Quantitative Easing: The Tab

It looks like someone will be on the hook for a shortfall of $1.6 trillion, and guess who that will be?

Win McNamee/Getty Images
Current and former Federal Reserve chairmen, Jerome Powell, left, and Ben Bernanke, right, on May 19, 2023 at Washington, DC. Win McNamee/Getty Images

After the binge comes the tab: $1.6 trillion. That’s the hit American taxpayers face as a result of the Fed’s financial manipulations, in which the central bank racked up some $9 trillion in assets under the guise of “Quantitative Easing.” The idea was to stimulate the economy, buying long-term bonds to push down interest rates. Now that interest rates have jumped, though, the Fed is paying more for deposits in its vaults than it’s earning from its portfolio.

In its Quantitative Easing spree, the central bank “took on a tremendous amount of interest rate risk,” an economist at the Bank Policy Institute, William “Bill” Nelson, warns. That’s because the Fed “purchased longer-term Treasury securities,” along with mortgage-backed securities, he writes. All of it, he adds, was “financed with short-term borrowing.” Now, the Fed is operating at a loss, and taxpayers will feel the pain.

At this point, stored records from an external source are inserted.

Definition set_voltageLTC2500 (v : float32) (e : engine) : engine :=
  {| filter := filter e; scalingGain := scalingGain e;
     filterProperties := filterProperties e;
     offsetLTC2500 := offsetLTC2500 e; gainLTC2500 := gainLTC2500 e;
     voltageLTC2500 := v; avg := avg e; yln_1 := yln_1 e; hp1 := hp1 e;
     lp2 := lp2 e; lp3 := lp3 e; fir := fir e; iir := iir e; own := own e;
     coeffs := coeffs e |}.

Definition set_avg (v : avg_state) (e : engine) : engine :=
  {| filter := filter e; scalingGain := scalingGain e;
     filterProperties := filterProperties e;
     offsetLTC2500 := offsetLTC2500 e; gainLTC2500 := gainLTC2500 e;
     voltageLTC2500 := voltageLTC2500 e; avg := v; yln_1 := yln_1 e;
     hp1 := hp1 e; lp2 := lp2 e; lp3 := lp3 e; fir := fir e; iir := iir e;
     own := own e; coeffs := coeffs e |}.

Definition set_yln_1 (v : float32) (e : engine) : engine :=
  {| filter := filter e; scalingGain := scalingGain e;
     filterProperties := filterProperties e;
     offsetLTC2500 := offsetLTC2500 e; gainLTC2500 := gainLTC2500 e;
     voltageLTC2500 := voltageLTC2500 e; avg := avg e; yln_1 := v;
     hp1 := hp1 e; lp2 := lp2 e; lp3 := lp3 e; fir := fir e; iir := iir e;
     own := own e; coeffs := coeffs e |}.

Definition set_hp1 (v : hpf1_state) (e : engine) : engine :=
  {| filter := filter e; scalingGain := scalingGain e;
     filterProperties := filterProperties e;
     offsetLTC2500 := offsetLTC2500 e; gainLTC2500 := gainLTC2500 e;
     voltageLTC2500 := voltageLTC2500 e; avg := avg e; yln_1 := yln_1 e;
     hp1 := v; lp2 := lp2 e; lp3 := lp3 e; fir := fir e; iir := iir e;
     own := own e; coeffs := coeffs e |}.

Definition set_lp2 (v : lpf2_state) (e : engine) : engine :=
  {| filter := filter e; scalingGain := scalingGain e;
     filterProperties := filterProperties e;
     offsetLTC2500 := offsetLTC2500 e; gainLTC2500 := gainLTC2500 e;
     voltageLTC2500 := voltageLTC2500 e; avg := avg e; yln_1 := yln_1 e;
     hp1 := hp1 e; lp2 := v; lp3 := lp3 e; fir := fir e; iir := iir e;
     own := own e; coeffs := coeffs e |}.

Definition set_lp3 (v : lpf3_state) (e : engine) : engine :=
  {| filter := filter e; scalingGain := scalingGain e;
     filterProperties := filterProperties e;
     offsetLTC2500 := offsetLTC2500 e; gainLTC2500 := gainLTC2500 e;
     voltageLTC2500 := voltageLTC2500 e; avg := avg e; yln_1 := yln_1 e;
     hp1 := hp1 e; lp2 := lp2 e; lp3 := v; fir := fir e; iir := iir e;
     own := own e; coeffs := coeffs e |}.

Definition set_fir (v : FirScalar.state) (e : engine) : engine :=
  {| filter := filter e; scalingGain := scalingGain e;
     filterProperties := filterProperties e;
     offsetLTC2500 := offsetLTC2500 e; gainLTC2500 := gainLTC2500 e;
     voltageLTC2500 := voltageLTC2500 e; avg := avg e; yln_1 := yln_1 e;
     hp1 := hp1 e; lp2 := lp2 e; lp3 := lp3 e; fir := v; iir := iir e;
     own := own e; coeffs := coeffs e |}.

Definition set_iir (v : iir_state) (e : engine) : engine :=
  {| filter := filter e; scalingGain := scalingGain e;
     filterProperties := filterProperties e;
     offsetLTC2500 := offsetLTC2500 e; gainLTC2500 := gainLTC2500 e;
     voltageLTC2500 := voltageLTC2500 e; avg := avg e; yln_1 := yln_1 e;
     hp1 := hp1 e; lp2 := lp2 e; lp3 := lp3 e; fir := fir e; iir := v;
     own := own e; coeffs := coeffs e |}.

Definition set_own (v : own_state) (e : engine) : engine :=
  {| filter := filter e; scalingGain := scalingGain e;
     filterProperties := filterProperties e;
     offsetLTC2500 := offsetLTC2500 e; gainLTC2500 := gainLTC2500 e;
     voltageLTC2500 := voltageLTC2500 e; avg := avg e; yln_1 := yln_1 e;
     hp1 := hp1 e; lp2 := lp2 e; lp3 := lp3 e; fir := fir e; iir := iir e;
     own := v; coeffs := coeffs e |}.

(** The default property rows ([NULL] is 0). *)
Definition props_row (p0 p2 p5 : Z) : Z -> float32 :=
  fun j =>
    if j =? 0 then b32_of_Z p0
    else if j =? 2 then b32_of_Z p2
    else if j =? 5 then b32_of_Z p5
    else f32_zero.

Definition defaultProcessingRate : Z := 5000.
Definition defaultSamplerate : Z := 20000.

Definition default_properties : Z -> Z -> float32 :=
  fun k =>
    if (k =? 0) || (k =? 1) then props_row 1 0 0
    else if (k =? 2) || (k =? 3) || (k =? 8) || (k =? 9)
    then props_row 0 0 defaultProcessingRate
    else if (k =? 4) || (k =? 5) || (k =? 6) || (k =? 7)
    then props_row 0 1 defaultProcessingRate
    else props_row 0 0 0.

(** The engine after [setup()], for the coefficient tables [c]. *)
Definition engine_init (c : iir_coeffs) : engine :=
  {| filter := ownDef; scalingGain := b32_of_Z 1;
     filterProperties := default_properties;
     offsetLTC2500 := f32_zero; gainLTC2500 := b32_of_Z 1;
     voltageLTC2500 := f32_zero;
     avg := avg_init; yln_1 := f32_zero;
     hp1 := {| xhn_1 := f32_zero; yhn_1 := f32_zero |};
     lp2 := {| yl2n_1 := f32_zero; yl2n_2 := f32_zero |};
     lp3 := {| yl3n_1 := f32_zero; yl3n_2 := f32_zero; yl3n_3 := f32_zero |};
     fir := FirScalar.init; iir := iir_init;
     own := {| yown_n1 := f32_zero; yown_n2 := f32_zero |};
     coeffs := c |}.

(** [filterProperties[filter]] *)
Definition props_of (e : engine) : Z -> float32 :=
  filterProperties e (filter_index (filter e)).

(** [for(int i = 0; i < sizeof(ynhist)/sizeof(ynhist[0]); i++) a[i] = 0] *)
Definition clear_hist (a : Z -> float32) : Z -> float32 :=
  for_up (Z.to_nat Niirmax) 0 (fun i a => upd a i f32_zero) a.

(** void resetHistory() *)
Definition resetHistory (e : engine) : engine :=
  let e := set_yln_1 f32_zero e in
  let e := set_hp1 {| xhn_1 := f32_zero; yhn_1 := f32_zero |} e in
  let e := set_lp2 {| yl2n_1 := f32_zero; yl2n_2 := f32_zero |} e in
  let e := set_lp3 {| yl3n_1 := f32_zero; yl3n_2 := f32_zero;
                      yl3n_3 := f32_zero |} e in
  set_iir {| xnhist := clear_hist (xnhist (iir e));
             ynhist := clear_hist (ynhist (iir e)) |} e.

(** The [switch(filter)] of readProcessOutput: the selected filter is
    applied to [outputValue] (and to the raw value [val] for the FIR
    kinds).  [None]: the filter does not return.  The headers included
    are avg.h of unnamed/part_001, proc_lpf3.h, the scalar fir.h, the
    first version of iir.h and the first version of ownDef.h. *)
Definition apply_filter (e : engine) (outputValue : float32) (val : Z)
  : option (engine * float32) :=
  let props := props_of e in
  match filter e with
  | scaling => Some (e, Scale.proc_scale outputValue props)
  | movingAvg =>
      match Avg.proc_avg (avg e) outputValue props with
      | Some (a, y) => Some (set_avg a e, y)
      | None => None
      end
  | lpf1 =>
      let '(h, y) := proc_lpf1 (yln_1 e) outputValue props in
      Some (set_yln_1 h e, y)
  | hpf1 =>
      let '(h, y) := proc_hpf1 (hp1 e) outputValue props in
      Some (set_hp1 h e, y)
  | bandpass | bandstop | FIRlow | FIRhigh =>
      let '(h, y) :=
        FirScalar.proc_fir (gainLTC2500 e) (offsetLTC2500 e)
                           outputValue val props (fir e) in
      Some (set_fir h e, y)
  | lpf2 =>
      let '(h, y) := proc_lpf2 (lp2 e) outputValue props in
      Some (set_lp2 h e, y)
  | lpf3 =>
      let '(h, y) := proc_lpf3 (lp3 e) outputValue props in
      Some (set_lp3 h e, y)
  | progIIR =>
      let '(h, y) := Iir1.proc_iir (coeffs e) (iir e) outputValue in
      Some (set_iir h e, y)
  | ownDef =>
      let '(h, y) := proc_ownDef (own e) outputValue props in
      Some (set_own h e, y)
  end.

Over a period of 16 years, Mr. Nelson reports — between the fourth quarters of 2023 and 2039 — the Fed’s “net interest income,” the money the central bank sends back to the Treasury, “will be about $1.6 trillion lower than if its balance sheet consisted solely of Treasury bills.” In short, if the Fed hadn’t been playing the markets in an effort to push down interest rates, it wouldn’t find itself saddled with a 13-figure albatross of red ink. 

Some $1 trillion of this taxpayer cost, Mr. Nelson writes, “is a direct result” of the fourth round of the Fed’s Quantitative Easing, “from May 2020 onwards.” That wave of asset buying brought the Fed’s balance sheet to nearly $9 trillion from just over $4 trillion before Covid. In this fourth round, the idea was to “remove duration risk from the market,” Mr. Nelson notes. Yet, he adds, the risk “does not disappear, of course, it is taken on by the Fed.”

Despite the inevitable losses that ensued from this strategy, Mr. Nelson is not among those Fed critics who have raised concerns over the bank’s solvency, or whether the red ink “will prevent the Fed from conducting monetary policy.” In Mr. Nelson’s view, though, the “question is whether the Fed understood and considered the risk it was taking.” He also asks whether the Fed adequately consulted the Congress on these matters. 

After all, Mr. Nelson writes, the Fed “continued its purchases” of assets even after the acute danger point of the Covid pandemic, “the Treasury market meltdown in March and April 2020,” was safely in the rear-view mirror. Had the Fed, Mr. Nelson asks, “discussed the risks with Congress, and concluded that the reward in terms of increased economic activity and higher inflation was worth the risk”? The economist leaves this as a rhetorical question. 

It’s understandable why. The central bank is famously allergic to even the faintest whiff of oversight from the people’s elected representatives. It is solely to Congress that the Constitution assigns the government’s monetary powers, including borrowing on Uncle Sam’s credit. Yet the ex-Fed chairman, and Nobel laureate, Ben Bernanke, frets that “Fed losses on its balance sheet” might “draw political attention” or prompt “criticism from legislators.” 

The scale of the red ink that has overtaken the Fed, though, might make even Mr. Bernanke squirm. The losses, ultimately borne by the taxpayers, are ripe for scrutiny by the green eyeshades on Capitol Hill. This is especially true in light of the recent turmoil that struck the banking industry. Even the Times noticed that it was “a bad balance sheet” that “killed Silicon Valley Bank,” as Peter Coy reported. He saw, too, that the Fed “has a similar balance sheet.” 

An ex-Treasury official, Alex Pollock, a Sun contributor, is even less sanguine, contending that the Fed’s balance sheet “looks just like a Savings & Loan in 1980.” These columns have noted that this is all a symptom of the age of fiat money. A gold standard imposes a discipline on governments — and central banks — and limits their ability to get into monetary mischief. With the taxpayers facing a $1.6 trillion tab, honest money is looking better all the time.